Berikut beberapa proyek hilirisasi PTBA:
Dimetil Eter (DME)
Proyek DME PTBA, menggunakan bahan baku batubara kalori rendah pertama kali disepakati pada tanggal 10 Desember 2020. Dengan anggota konsorsium kerjasama, PTBA sebagai supplier atau pemasok batubara, dan PT Pertamina (Persero) bertindak sebagai off taker.
Lalu ada pula perusahaan gas asal Amerika, Air Products and Chemicals, Inc. sebagai pihak yang menyediakan teknologi dan membawa pendanaan dalam proyek ini.
Sayangnya, Air Products memutuskan hengkang dari proyek ini dengan alasan nilai keekonomian dan dan potensi pengembangan bisnis di AS.
Terkait perkembangan terbaru, Aldy menyebut, saat ini PTBA masih dalam tahap penjajakan untuk mitra potensial baru.
"Coal to DME, saat ini masih dalam tahap penjajakan calon mitra baru," kata Aldy.
Baca Juga: PTBA: Hilirisasi Batubara Kalium Humat Tingkatkan Produktivitas Pertanian Hingga 30%
Sebelumnya, Direktur Utama PTBA Arsal Ismail pernah menyebut, sebagai substitusi dari LPG, nilai keekonomian dari DME masih memerlukan perhitungan lebih lanjut agar harga bisa diterima di pasaran.
Menurutnya, harga DME yang dapat dihasilkan PTBA yakni senilai US$ 911 hingga US$ 987 per ton atau lebih besar dari harga patokan DME yang diusulkan oleh Kementerian ESDM pada 2021 yakni sebesar US$617 per ton yang merupakan harga pasar, namun belum termasuk subsidi.
Jika berjalan, dengan harga di atas, maka nilai subsidi untuk DME adalah sebesar US$ 710 per ton atau lebih besar dibandingkan nilai subsidi untuk LPG pada kesetaraan DME saat ini yaitu US$ 474 per ton.
"Analisa perhitungan kami masih lebih tinggi dari harga LPG Impor.

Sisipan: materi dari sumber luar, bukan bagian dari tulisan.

(* ===== verification/PluginCall.v ===== *)
(** * A call across the plugin boundary
    ([crates/plugin]: mc-plugin-host host/generation.rs and host/support/buffers.rs,
    mc-plugin-sdk-rust macros/export.rs and buffers.rs, mc-plugin-abi raw.rs)

    The host encodes a request, calls a function of the plugin's library and decodes what the
    library left in two buffers; the exported function that the SDK generates decodes the request,
    runs the plugin's handler and encodes its response, and turns every panic of the decoder and
    the handler into an error.  Either side may be alone: the host must survive any foreign
    library, whose answer is arbitrary here.

    A buffer is what [from_raw_parts] reads through its pointer, or null; that a pointer that is
    not null refers to as many bytes as the buffer says is the library's obligation.  Releasing
    buffers has no effect on the model. *)

From stdpp Require Import finite pretty.
From S2P Require Import Prelude Bytes Parsing RevyCore ProtoPacket PluginBinary PluginProtocol PluginStorage PluginGameplay PluginAdmin PluginMessages.

(** ** Raw values ([raw.rs]) *)

Definition STATUS_OK : Z := 0.
Definition STATUS_INVALID_INPUT : Z := 1.
Definition STATUS_INTERNAL : Z := 2.
Definition STATUS_ABI_MISMATCH : Z := 4.
Record OwnedBuffer : Type := mkBuffer { ob_ptr : option (list byte); ob_len : Z; ob_cap : Z }.
Definition buffer_empty : OwnedBuffer := mkBuffer None 0 0.
(** What a library leaves: a status, its output and its error. *)
Record Answer : Type := mkAnswer { a_status : Z; a_output : OwnedBuffer; a_error : OwnedBuffer }.

(** [format!("{status:?}")] of a status that is one of the six, or the text for another one. *)
Definition status_text (status : Z) : string :=
  match status with
  | 0 => "Ok" | 1 => "InvalidInput" | 2 => "Internal" | 3 => "Unsupported" | 4 => "AbiMismatch" | 5 => "Quarantined"
  | _ => "invalid status tag " +:+ pretty status
  end.
(** The [Display] of a codec error. *)
Definition codec_error_text (e : ProtocolCodecError) : string :=
  match e with
  | UnexpectedEof => "unexpected end of plugin payload"
  | InvalidUtf8 => "invalid utf-8 in plugin payload"
  | LengthOverflow => "plugin envelope length overflow"
  | InvalidEnvelope message => "invalid plugin envelope: " +:+ message
  | InvalidPluginKind kind => "invalid plugin kind " +:+ pretty kind
  | InvalidProtocolOpCode op_code => "invalid protocol op code " +:+ pretty op_code
  | InvalidValue message => "invalid plugin payload value: " +:+ message
  | TrailingBytes => "plugin payload had trailing bytes"
  end.

(** ** The host's side *)

Definition isize_max : Z := 9223372036854775807.
(** With elements of [element_size] bytes. *)
Definition checked_byte_len (n element_size max_bytes : Z) (what : string) : result string Z :=
  if usize_max <? n * element_size then Err (what +:+ " length overflowed")
  else if max_bytes <? n * element_size
  then Err (what +:+ " exceeded configured limit: " +:+ pretty (n * element_size) +:+ " bytes > " +:+ pretty max_bytes +:+ " bytes")
  else if isize_max <? n * element_size then Err (what +:+ " exceeded the maximum addressable slice length")
  else Ok (n * element_size).
Definition take_owned_buffer (buffer : OwnedBuffer) (max_bytes : Z) (what : string) : result string (list byte) :=
  match ob_ptr buffer with
  | None =>
      if (ob_len buffer =? 0) && (ob_cap buffer =? 0) then Ok []
      else Err (what +:+ " pointer was null with non-zero length or capacity")
  | Some contents =>
      if ob_cap buffer <? ob_len buffer
      then Err (what +:+ " length " +:+ pretty (ob_len buffer) +:+ " exceeded capacity " +:+ pretty (ob_cap buffer))
      else if isize_max <? ob_cap buffer then Err (what +:+ " capacity exceeded the addressable allocation limit")
      else byte_len ← checked_byte_len (ob_len buffer) 1 max_bytes what; Ok (take (Z.to_nat byte_len) contents)
  end.
Definition decode_plugin_error (plugin_id : string) (status : Z) (error : OwnedBuffer) (max_bytes : Z) : string :=
  match take_owned_buffer error max_bytes "plugin error buffer" with
  | Ok [] => "plugin `" +:+ plugin_id +:+ "` returned " +:+ status_text status
  | Ok bytes =>
      match utf8_chars bytes with
      | Some _ => bytes_string bytes
      | None => "plugin `" +:+ plugin_id +:+ "` returned invalid utf-8"
      end
  | Err error => "plugin `" +:+ plugin_id +:+ "` returned invalid error buffer: " +:+ error
  | _ => ""
  end.

(** [result.map_err(|error| error.to_string())?] *)
Definition map_err {E F S A} (f : E -> F) (r : result E A) : M F S A :=
  match r with Ok a => mret a | Err e => throw (f e) | Panic => panic | OutOfFuel => out_of_fuel end.

Section Call.
(** What the libraries of the process remember; a panic of [call] is one that leaves a function
    of the library, which aborts the process. *)
Context {W : Type}.
Definition Library : Type := list byte -> M Empty_set W Answer.

(** [what] and [limit] are those of the kind of plugin. *)
Definition invoke (m : Messages) (what : string) (limit metadata_bytes : Z) (call : Library) (plugin_id : string)
    (request : Request m) : M string W (Response m) :=
  request_bytes ← map_err codec_error_text (encode_request m request);
  answer ← (fun w => match call request_bytes w with
    | (w', Ok answer) => (w', Ok answer)
    | (w', Err e) => match e with end
    | (w', Panic) => (w', Panic)
    | (w', OutOfFuel) => (w', OutOfFuel)
    end);
  if negb (a_status answer =? STATUS_OK)
  then throw (decode_plugin_error plugin_id (a_status answer) (a_error answer) metadata_bytes)
  else
    response_bytes ← map_err id (take_owned_buffer (a_output answer) limit what);
    map_err codec_error_text (decode_response m request response_bytes).

(** ** The plugin's side *)

(** The capacity of a vector of these bytes. *)
Context (capacity : list byte -> Z).
Definition into_owned_buffer (bytes : list byte) : OwnedBuffer := mkBuffer (Some bytes) (len bytes) (capacity bytes).
Definition failed (status : Z) (message : string) : Answer :=
  mkAnswer status buffer_empty (into_owned_buffer (string_bytes message)).

(** [handle] is the plugin's own handler; a panic of the encoder is not caught. *)
Definition mc_plugin_invoke (m : Messages) (panic_decode panic_handle : string)
    (handle : Request m -> M string W (Response m)) : Library := fun request_bytes w =>
  match decode_request m request_bytes with
  | Err error => (w, Ok (failed STATUS_INVALID_INPUT (codec_error_text error)))
  | Panic => (w, Ok (failed STATUS_INTERNAL panic_decode))
  | OutOfFuel => (w, OutOfFuel)
  | Ok request =>
      match handle request w with
      | (w', Err message) => (w', Ok (failed STATUS_INTERNAL message))
      | (w', Panic) => (w', Ok (failed STATUS_INTERNAL panic_handle))
      | (w', OutOfFuel) => (w', OutOfFuel)
      | (w', Ok response) =>
          match encode_response m request response with
          | Ok bytes => (w', Ok (mkAnswer STATUS_OK (into_owned_buffer bytes) buffer_empty))
          | Err error => (w', Ok (failed STATUS_INTERNAL (codec_error_text error)))
          | Panic => (w', Panic)
          | OutOfFuel => (w', OutOfFuel)
          end
      end
  end.

(** ** Lemmas *)

(** What Rust promises of a capacity. *)
Hypothesis capacity_ok : forall bytes, len bytes <= isize_max -> len bytes <= capacity bytes <= isize_max.

Lemma take_own_buffer bytes limit what : len bytes <= limit -> limit <= isize_max ->
  take_owned_buffer (into_owned_buffer bytes) limit what = Ok bytes.
Proof.
  intros H1 H2. destruct (capacity_ok bytes); [lia|]. unfold take_owned_buffer, into_owned_buffer, checked_byte_len.
  cbn [ob_ptr ob_len ob_cap]. rewrite Z.mul_1_r. unfold usize_max, u64_max, isize_max in *.
  rewrite !(proj2 (Z.ltb_ge _ _)) by lia. cbn. by rewrite Nat2Z.id, firstn_all.
Qed.
Lemma take_empty_buffer limit what : take_owned_buffer buffer_empty limit what = Ok [].
Proof. done. Qed.
(** Taking a buffer ends, whatever the library left. *)
Lemma take_buffer_ends buffer limit what :
  (exists bytes, take_owned_buffer buffer limit what = Ok bytes /\ len bytes <= Z.max 0 limit) \/
  exists e, take_owned_buffer buffer limit what = Err e.
Proof.
  unfold take_owned_buffer. destruct (ob_ptr buffer) as [contents|].
  - destruct (_ <? _); [eauto|]. destruct (_ <? _); [eauto|]. unfold checked_byte_len. destruct (_ <? _); [eauto|].
    destruct (Z.ltb_spec limit (ob_len buffer * 1)); [eauto|]. destruct (_ <? _); [eauto|]. left. eexists. split; [reflexivity|].
    rewrite length_take. lia.
  - destruct (_ && _); [left; eexists; split; [done|cbn; lia]|eauto].
Qed.

(** An error whose text is not empty and within its limit arrives. *)
Lemma plugin_error_arrives plugin_id status message limit :
  utf8_ok message = true -> message <> "" -> len (string_bytes message) <= limit -> limit <= isize_max ->
  decode_plugin_error plugin_id status (into_owned_buffer (string_bytes message)) limit = message.
Proof.
  intros [n Hn]%bool_decide_eq_true Hne Hlen Hlimit. unfold decode_plugin_error. rewrite take_own_buffer by done.
  destruct (string_bytes message) as [|b l] eqn:E; [by destruct message|]. rewrite <- E. rewrite <- E in Hn. rewrite Hn.
  unfold bytes_string, string_bytes. apply String.string_of_list_byte_of_string.
Qed.

Context (m : Messages) (what : string) (limit metadata_bytes : Z) (plugin_id : string).
Context (panic_decode panic_handle : string) (handle : Request m -> M string W (Response m)).
Definition sdk_library : Library := mc_plugin_invoke m panic_decode panic_handle handle.

(** A request that arrives is handled, and its response arrives. *)
Lemma invoke_answers request response w w' : carries (encode_request m request) (decode_request m) request ->
  is_ok (encode_request m request) = true -> handle request w = (w', Ok response) ->
  carries (encode_response m request response) (decode_response m request) response ->
  (exists bytes, encode_response m request response = Ok bytes /\ len bytes <= limit) -> limit <= isize_max ->
  invoke m what limit metadata_bytes sdk_library plugin_id request w = (w', Ok response).
Proof.
  intros Hq Hok Hh Hs (bytes & Eb & Hlen) Hlimit. unfold invoke, carries in *. destruct (encode_request m request) as [q|e| |]; try done.
  cbn [map_err]. unfold mbind, M_bind. cbn [mret M_ret]. unfold sdk_library, mc_plugin_invoke. rewrite Hq, Hh, Eb.
  rewrite Eb in Hs. cbn [a_status a_output negb]. rewrite take_own_buffer by done. cbn [map_err mret M_ret]. by rewrite Hs.
Qed.
(** A request that the plugin's handler refuses is an error with its text. *)
Lemma invoke_refuses request message w w' : carries (encode_request m request) (decode_request m) request ->
  is_ok (encode_request m request) = true -> handle request w = (w', Err message) ->
  utf8_ok message = true -> message <> "" -> len (string_bytes message) <= metadata_bytes -> metadata_bytes <= isize_max ->
  invoke m what limit metadata_bytes sdk_library plugin_id request w = (w', Err message).
Proof.
  intros Hq Hok Hh Hu Hne Hlen Hlimit. unfold invoke, carries in *. destruct (encode_request m request) as [q|e| |]; try done.
  cbn [map_err]. unfold mbind, M_bind. cbn [mret M_ret]. unfold sdk_library, mc_plugin_invoke. rewrite Hq, Hh.
  cbn [a_status a_error failed negb]. unfold throw. by rewrite plugin_error_arrives.
Qed.
(** So is a handler that panics. *)
Lemma invoke_panics request w w' : carries (encode_request m request) (decode_request m) request ->
  is_ok (encode_request m request) = true -> handle request w = (w', Panic) ->
  utf8_ok panic_handle = true -> panic_handle <> "" -> len (string_bytes panic_handle) <= metadata_bytes ->
  metadata_bytes <= isize_max ->
  invoke m what limit metadata_bytes sdk_library plugin_id request w = (w', Err panic_handle).
Proof.
  intros Hq Hok Hh Hu Hne Hlen Hlimit. unfold invoke, carries in *. destruct (encode_request m request) as [q|e| |]; try done.
  cbn [map_err]. unfold mbind, M_bind. cbn [mret M_ret]. unfold sdk_library, mc_plugin_invoke. rewrite Hq, Hh.
  cbn [a_status a_error failed negb]. unfold throw. by rewrite plugin_error_arrives.
Qed.
Lemma invoke_diverges request w w' : carries (encode_request m request) (decode_request m) request ->
  is_ok (encode_request m request) = true -> handle request w = (w', OutOfFuel) ->
  invoke m what limit metadata_bytes sdk_library plugin_id request w = (w', OutOfFuel).
Proof.
  intros Hq Hok Hh. unfold invoke, carries in *. destruct (encode_request m request) as [q|e| |]; try done.
  cbn [map_err]. unfold mbind, M_bind. cbn [mret M_ret]. unfold sdk_library, mc_plugin_invoke. by rewrite Hq, Hh.
Qed.
End Call.

(** A call of any library that answers ends, with a response or an error. *)
Lemma invoke_ends {W} m what limit metadata_bytes (call : Library (W := W)) plugin_id request w :
  settled (encode_request m request) -> (forall bytes, settled (decode_response m request bytes)) ->
  (forall bytes, exists w' answer, call bytes w = (w', Ok answer)) ->
  exists w' r, invoke m what limit metadata_bytes call plugin_id request w = (w', r) /\
    match r with Ok _ | Err _ => True | _ => False end.
Proof.
  intros Hq Hs Hcall. unfold invoke. destruct (encode_request m request) as [q|e| |]; try done.
  2: { eexists _, _. by split. }
  cbn [map_err]. unfold mbind, M_bind. cbn [mret M_ret]. destruct (Hcall q) as (w' & answer & ->). destruct (negb _).
  { eexists _, _. by split. }
  destruct (take_buffer_ends (a_output answer) limit what) as [(bytes & -> & _)|[e ->] ]; cbn [map_err mret M_ret]; [|eexists _, _; by split].
  specialize (Hs bytes). destruct (decode_response m request bytes); try done; eexists _, _; by split.
Qed.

Yang kedua, ada sejumlah tantangan teknis yang disampaikan Pertamina (sebagai offtaker)," kata Arsal.
Tantangan teknis ini meliputi infrastruktur gas seperti jalur distribusi dan perangkat kompor rumah tangga yang kompatibel dengan DME.
Kalium Humat
Produk hilirisasi PTBA yang bersumber dari batubara kalori rendah lainnya adalah kalium humat. Produk hilirisasi ini merupakan pupuk organik alami yang berasal dari garam kalium asam humat, sebuah senyawa kompleks yang diekstraksi dari lignit atau batu bara kalori rendah.
Produk ini berfungsi sebagai pembenah tanah sekaligus sumber kalium organik, dan sangat efektif untuk meningkatkan kesuburan tanah, efisiensi penyerapan nutrisi, serta meningkatkan ketahanan dan produktivitas tanaman.
Adapun, pengembangan kalium humat dijajaki PTBA bersama Universitas Gadjah Mada (UGM) dan kini telah siap dikomersialisasikan dengan merek dagang, BA Grow.
Direktur Hilirisasi dan Diversifikasi Produk PTBA Turino Yulianto mengatakan, kalium humat menjadi salah satu bentuk hilirisasi batu bara yang dilakukan PTBA untuk mendukung Asta Cita Presiden RI yang berfokus pada kemandirian pangan, hilirisasi industri, dan kesejahteraan masyarakat.
“Kalium humat adalah bukti persembahan kami bagi negeri untuk menghadirkan energi tanpa henti. Kami pun siap mengkomersialisasikan kalium humat ini dengan brand produk BA Grow,” jelas Turino dalam keterangan tertulis, Kamis (4/9/2025).
Baca Juga: Pendanaan Ekspansi PTBA Berasal dari Pinjaman Bank dan Kas Internal, Ini Alasannya
Synthetic Natural Gas (SNG)
Kolaborasi dalam hilirisasi batubara, juga tengah dilakukan PTBA bersama dengan anggota BUMN lainnya, PT Pertamina Gas Negara (PGN) Tbk dalam bentuk substitute natural gas (SNG) atau gas sintetis.
Menurut Arsal, proyek ini membutuhkan dana investasi sebesar US$ 3,2 miliar untuk pembangunan pabrik.
"Berdasarkan kajian awal bersama PGN, estimasi kebutuhan investasi pabrik proyek ini adalah sebesar US$ 3,2 miliar," kata Arsal.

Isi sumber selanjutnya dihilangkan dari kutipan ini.